» **TASK TO COMPLETE**: Among the entries below, how many lines include "Definition"? Give the number alone.

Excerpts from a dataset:
Definition pool_externals (limit : nat) : Externals :=
  {| aeron_alloc := pool_alloc limit;
     strerror := errno_text;
     aeron_client_conductor_async_close_counter := submit_close_counter |}.

Definition guarded_externals (limit : nat) : Externals :=
  {| aeron_alloc := pool_alloc limit;
     strerror := errno_text;
     aeron_client_conductor_async_close_counter := close_request_counter |}.

(** A client with one conductor at address 16, whose channel holds up to
    [cap] commands, and one cell for a counter handle at address 32. *)
Definition client (cap : nat) : state :=
  mk_state ∅ {[ 32%N := 99%N ]} {[ 16%N := mk_conductor [] cap ]} 0 0 "".

(** The state after the counter of scenario 1 has been created: registration
    id 42, counter id 7, address 4096, conductor 16, handle 1 in cell 32. *)
Definition scenario (cap : nat) : state :=
  mk_state {[ 1%N := initialised 16%N 42 7 4096%N ]} {[ 32%N := 1%N ]}
           {[ 16%N := mk_conductor [] cap ]} 0 0 "".


(** The state after a create on [client 2] that the allocator refused. *)
Definition refused : state :=
  mk_state ∅ {[ 32%N := NULL ]} {[ 16%N := mk_conductor [] 2 ]} ENOMEM ENOMEM
           "aeron_counter_create (12): Cannot allocate memory".


(** A client like [client], with a second cell for a handle at address 40. *)
Definition client2 (cap : nat) : state :=
  mk_state ∅ {[ 32%N := 99%N; 40%N := 98%N ]} {[ 16%N := mk_conductor [] cap ]}
           0 0 "".

(** ** Running the monad *)

Lemma bind_run {A B} (m : M A) (f : A → M B) s a s' :
  m s = Some (a, s') → (m ≫= f) s = f a s'.
Proof. intros E. unfold mbind, M_bind. by rewrite E. Qed.

Lemma bind_undefined {A B} (m : M A) (f : A → M B) s :
  m s = None → (m ≫= f) s = None.
Proof. intros E. unfold mbind, M_bind. by rewrite E. Qed.

Lemma bind_inv {A B} (m : M A) (f : A → M B) s b s2 :
  (m ≫= f) s = Some (b, s2) →
  ∃ a s1, m s = Some (a, s1) ∧ f a s1 = Some (b, s2).
Proof.
  unfold mbind, M_bind. destruct (m s) as [[a s1]|] eqn:E; [|done].
  intros Hf. by exists a, s1.
Qed.

Lemma deref_Some {A} (m : gmap N A) p x :
  deref m p = Some x ↔ p ≠ NULL ∧ m !! p = Some x.
Proof.
  unfold deref. destruct (N.eqb_spec p NULL) as [Hp|Hp].
  - split; [done | by intros [? _]].
  - split; [done | by intros [_ ?]].
Qed.

Lemma deref_insert_eq {A} (m : gmap N A) p x :
  p ≠ NULL → deref (<[p := x]> m) p = Some x.
Proof. intros Hp. apply deref_Some. by rewrite lookup_insert_eq. Qed.

Lemma store_handle_run p v s old :
  deref (handles s) p = Some old →
  store_handle p v s = Some (tt, with_handles <[p := v]> s).
Proof. intros E. unfold store_handle. by rewrite E. Qed.

Lemma store_counter_run p upd s c :
  deref (counters s) p = Some c →
  store_counter p upd s = Some (tt, with_counters <[p := upd c]> s).
Proof. intros E. unfold store_counter. by rewrite E. Qed.

Lemma deref_stored p c s :
  p ≠ NULL → deref (counters (with_counters <[p := c]> s)) p = Some c.
Proof. intros Hp. by apply deref_insert_eq. Qed.

(** ** aeron_counter_close *)

(** C2.  Closing the null handle returns 0 at once and leaves the whole
    state as it was, the command channels of all conductors included,
    whatever the conductor's close routine is: it is not called. *)
Theorem close_null_is_noop `{Externals} (s : state) :
  aeron_counter_close NULL s = Some (0, s).
Proof. reflexivity. Qed.

(** C5.  For a handle that designates a live counter [c] (so it is not
    null), close is the call of the conductor's asynchronous close routine
    on [c]'s conductor and the handle: the same result and the same state,
    with nothing computed besides. *)
Theorem close_is_conductor_submission `{Externals} (counter : ptr)
    (c : aeron_counter_t) (s : state) :
  deref (counters s) counter = Some c →
  aeron_counter_close counter s =
  aeron_client_conductor_async_close_counter (conductor c) counter s.
Proof.
  intros Hc. pose proof Hc as [Hp _]%deref_Some.
  unfold aeron_counter_close.
  destruct (N.eqb_spec counter NULL) as [?|_]; [done|]. simpl.
  unfold mbind, M_bind, load_counter. by rewrite Hc.
Qed.

(** ** aeron_counter_delete *)

(** C6.  Delete of a handle that designates a live counter returns 0 and
    releases the counter's block, whatever the counter's fields are (closed
    or not) and whatever the conductors hold: nothing but the pointer is
    consulted, and nothing but the block changes. *)
Theorem delete_releases_unconditionally `{Externals} (counter : ptr)
    (c : aeron_counter_t) (s : state) :
  deref (counters s) counter = Some c →
  aeron_counter_delete counter s = Some (0, with_counters (delete counter) s)
  ∧ deref (counters (with_counters (delete counter) s)) counter = None.
Proof.
  intros [Hp Hc]%deref_Some. split.
  - unfold aeron_counter_delete, aeron_free, mbind, M_bind.
    destruct (N.eqb_spec counter NULL) as [?|_]; [done|]. by rewrite Hc.
  - unfold deref. destruct (N.eqb_spec counter NULL) as [?|_]; [done|].
    apply lookup_delete_eq.
Qed.

(** C10.  Delete of the null handle returns 0 and leaves the state as it
    was: releasing the null pointer releases nothing and is defined. *)
Theorem delete_null_is_noop `{Externals} (s : state) :
  aeron_counter_delete NULL s = Some (0, s).
Proof. reflexivity. Qed.

(** ** aeron_counter_create *)

(** What a call of [aeron_counter_create] does, case by case. *)
Lemma create_run `{Externals} counter cond rid cid addr s :
  aeron_counter_create counter cond rid cid addr s =
  match deref (handles s) counter with
  | None => None
  | Some _ =>
      let r := aeron_alloc (nulled counter s) in
      let s2 := allocated r (nulled counter s) in
      if alloc_rc r <? 0 then
        Some (-1, with_error (alloc_errno r)
                    (create_err_text (alloc_errno r) (strerror (alloc_errno r))) s2)
      else if (alloc_ptr r =? NULL)%N then None
      else Some (0, with_handles <[counter := alloc_ptr r]>
                      (with_counters <[alloc_ptr r := initialised cond rid cid addr]> s2))
  end.
Proof.
  unfold aeron_counter_create.
  destruct (deref (handles s) counter) as [old|] eqn:Hcell.
  2:{ apply bind_undefined. unfold store_handle. by rewrite Hcell. }
  erewrite bind_run by (by eapply store_handle_run).
  fold (nulled counter s).
  erewrite bind_run by reflexivity. cbv zeta.
  set (r := aeron_alloc (nulled counter s)). set (s2 := allocated r (nulled counter s)).
  simpl.
  destruct (Z.ltb_spec (alloc_rc r) 0) as [Hrc|Hrc]; [done|].
  destruct (N.eqb_spec (alloc_ptr r) NULL) as [Hp|Hp].
  { apply bind_undefined. unfold store_counter, deref. by rewrite Hp. }
  assert (deref (counters s2) (alloc_ptr r) = Some (alloc_block r)) as Hblock.
  { subst s2. unfold allocated; simpl.
    destruct (Z.ltb_spec (alloc_rc r) 0); [lia|].
    destruct (N.eqb_spec (alloc_ptr r) NULL); [done|]. simpl.
    by apply deref_insert_eq. }
  repeat (erewrite bind_run;
          [| eapply store_counter_run; first [exact Hblock | by apply deref_stored]]).
  pose proof Hcell as [Hcounter _]%deref_Some.
  erewrite bind_run.
  2:{ eapply store_handle_run with (old := NULL). simpl. by apply deref_insert_eq. }
  unfold mret, M_ret. do 2 f_equal.
  unfold with_handles, with_counters; simpl. f_equal.
  by rewrite !insert_insert_eq.
Qed.

(** A call that returned 0 had a valid cell for its result, and the
    allocator had answered with success and a block. *)
Lemma create_returned_0 `{Externals} counter cond rid cid addr s s' :
  aeron_counter_create counter cond rid cid addr s = Some (0, s') →
  let r := aeron_alloc (nulled counter s) in
  is_Some (deref (handles s) counter) ∧ 0 ≤ alloc_rc r ∧ alloc_ptr r ≠ NULL ∧
  s' = with_handles <[counter := alloc_ptr r]>
         (with_counters <[alloc_ptr r := initialised cond rid cid addr]>
            (allocated r (nulled counter s))).
Proof.
  rewrite create_run. destruct (deref (handles s) counter) as [old|]; [|done].
  cbv zeta. destruct (Z.ltb_spec (alloc_rc (aeron_alloc (nulled counter s))) 0); [done|].
  destruct (N.eqb_spec (alloc_ptr (aeron_alloc (nulled counter s))) NULL); [done|].
  intros [= <-]. by eauto.
Qed.

(** C3.  When the allocator answers with success and a block, create
    returns 0, the caller's cell holds the new handle, and the handle
    designates a counter of kind COUNTER that has exactly the registration
    id, the counter id, the address and the conductor given, and is not
    closed, whatever the block held before.  (By [create_returned_0] these
    are all the calls that return 0: with no cell for the result, or with
    an allocator that reports success without a block, the stores of create
    are undefined.) *)
Theorem create_success_reports_arguments `{Externals}
    (counter conductor_ : ptr) (registration_id_ counter_id_ : Z)
    (counter_addr_ : ptr) (s : state) :
  let r := aeron_alloc (nulled counter s) in
  is_Some (deref (handles s) counter) →
  0 ≤ alloc_rc r →
  alloc_ptr r ≠ NULL →
  ∃ s' c,
    aeron_counter_create counter conductor_ registration_id_ counter_id_
                         counter_addr_ s = Some (0, s')
    ∧ deref (handles s') counter = Some (alloc_ptr r)
    ∧ deref (counters s') (alloc_ptr r) = Some c
    ∧ registration_id c = registration_id_
    ∧ counter_id c = counter_id_
    ∧ counter_addr c = counter_addr_
    ∧ conductor c = conductor_
    ∧ is_closed c = false
    ∧ type (command_base c) = AERON_CLIENT_TYPE_COUNTER.
Proof.
  intros r [old Hcell] Hrc Hp.
  pose proof Hcell as [Hcounter _]%deref_Some.
  eexists _, (initialised conductor_ registration_id_ counter_id_ counter_addr_).
  split.
  - rewrite create_run, Hcell. cbv zeta. fold r.
    destruct (Z.ltb_spec (alloc_rc r) 0); [lia|].
    destruct (N.eqb_spec (alloc_ptr r) NULL); [done|]. reflexivity.
  - split; [by apply deref_insert_eq|]. split; [by apply deref_insert_eq|]. done.
Qed.

(** C4.  With a valid cell for the result, create returns -1 exactly when
    the allocator's return code is negative, and then the error recorded for
    the caller has the [errno] the allocator left as its code and, as its
    message, the text with that code and the system's description of it. *)
Theorem create_fails_iff_alloc_fails `{Externals}
    (counter conductor_ : ptr) (registration_id_ counter_id_ : Z)
    (counter_addr_ : ptr) (s : state) :
  let r := aeron_alloc (nulled counter s) in
  let create := aeron_counter_create counter conductor_ registration_id_
                                     counter_id_ counter_addr_ in
  is_Some (deref (handles s) counter) →
  ((∃ s', create s = Some (-1, s')) ↔ alloc_rc r < 0)
  ∧ (alloc_rc r < 0 →
     ∃ s', create s = Some (-1, s')
       ∧ aeron_errcode s' = alloc_errno r
       ∧ aeron_errmsg s' =
           "aeron_counter_create (" +:+ pretty (alloc_errno r) +:+ "): "
             +:+ strerror (alloc_errno r)).
Proof.
  intros r create [old Hcell]. subst create.
  rewrite create_run, Hcell. cbv zeta. fold r.
  destruct (Z.ltb_spec (alloc_rc r) 0) as [Hrc|Hrc].
  - split; [split; [done | eauto] |]. intros _. eexists. by split.
  - split; [| lia]. split; [| lia].
    destruct (N.eqb_spec (alloc_ptr r) NULL); by intros [s' ?].
Qed.

(** C9.  Whenever create returns with a result other than 0, the caller's
    cell holds the null pointer, whatever it held before; the null pointer
    was stored before the allocator was called: the allocator that refused
    was called in the state [nulled counter s]. *)
Theorem create_failure_leaves_null `{Externals}
    (counter conductor_ : ptr) (registration_id_ counter_id_ : Z)
    (counter_addr_ : ptr) (s s' : state) (rc : Z) :
  aeron_counter_create counter conductor_ registration_id_ counter_id_
                       counter_addr_ s = Some (rc, s') →
  rc ≠ 0 →
  deref (handles s') counter = Some NULL
  ∧ deref (handles (nulled counter s)) counter = Some NULL
  ∧ alloc_rc (aeron_alloc (nulled counter s)) < 0.
Proof.
  rewrite create_run.
  destruct (deref (handles s) counter) as [old|] eqn:Hcell; [|done].
  pose proof Hcell as [Hcounter _]%deref_Some.
  cbv zeta. destruct (Z.ltb_spec (alloc_rc (aeron_alloc (nulled counter s))) 0).
  - intros [= <- <-] _. split_and!; [| |done]; by apply deref_insert_eq.
  - destruct (N.eqb_spec (alloc_ptr (aeron_alloc (nulled counter s))) NULL); [done|].
    by intros [= <- _].
Qed.

(** ** The identifying fields of a handle *)

Section identity.
Context `{Externals}.

Lemma keeps_identity_ret {A} (a : A) : keeps_identity (mret a).
Proof. intros s a' s' p c' [= _ <-] Hc'. eauto. Qed.

Lemma keeps_identity_bind {A B} (m : M A) (f : A → M B) :
  keeps_identity m → (∀ a, keeps_identity (f a)) → keeps_identity (m ≫= f).
Proof.
  intros Hm Hf s b s2 p c2 (a & s1 & Em & Ef)%bind_inv Hc2.
  destruct (Hf a s1 b s2 p c2 Ef Hc2) as (c1 & Hc1 & E12).
  destruct (Hm s a s1 p c1 Em Hc1) as (c & Hc & E01).
  exists c. split; [done | congruence].
Qed.

Lemma load_counter_keeps_identity {A} p (field : aeron_counter_t → A) :
  keeps_identity (load_counter p field).
Proof.
  intros s a s' q c'. unfold load_counter.
  destruct (deref (counters s) p); [|done]. intros [= _ <-] Hc'. eauto.
Qed.

Lemma aeron_free_keeps_identity p : keeps_identity (aeron_free p).
Proof.
  intros s a s' q c'. unfold aeron_free.
  destruct (p =? NULL)%N; [intros [= _ <-]; by eauto|].
  destruct (counters s !! p); [|done]. intros [= _ <-]. simpl.
  intros [_ Hq]%lookup_delete_Some. eauto.
Qed.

» **ANSWER BELOW**: 6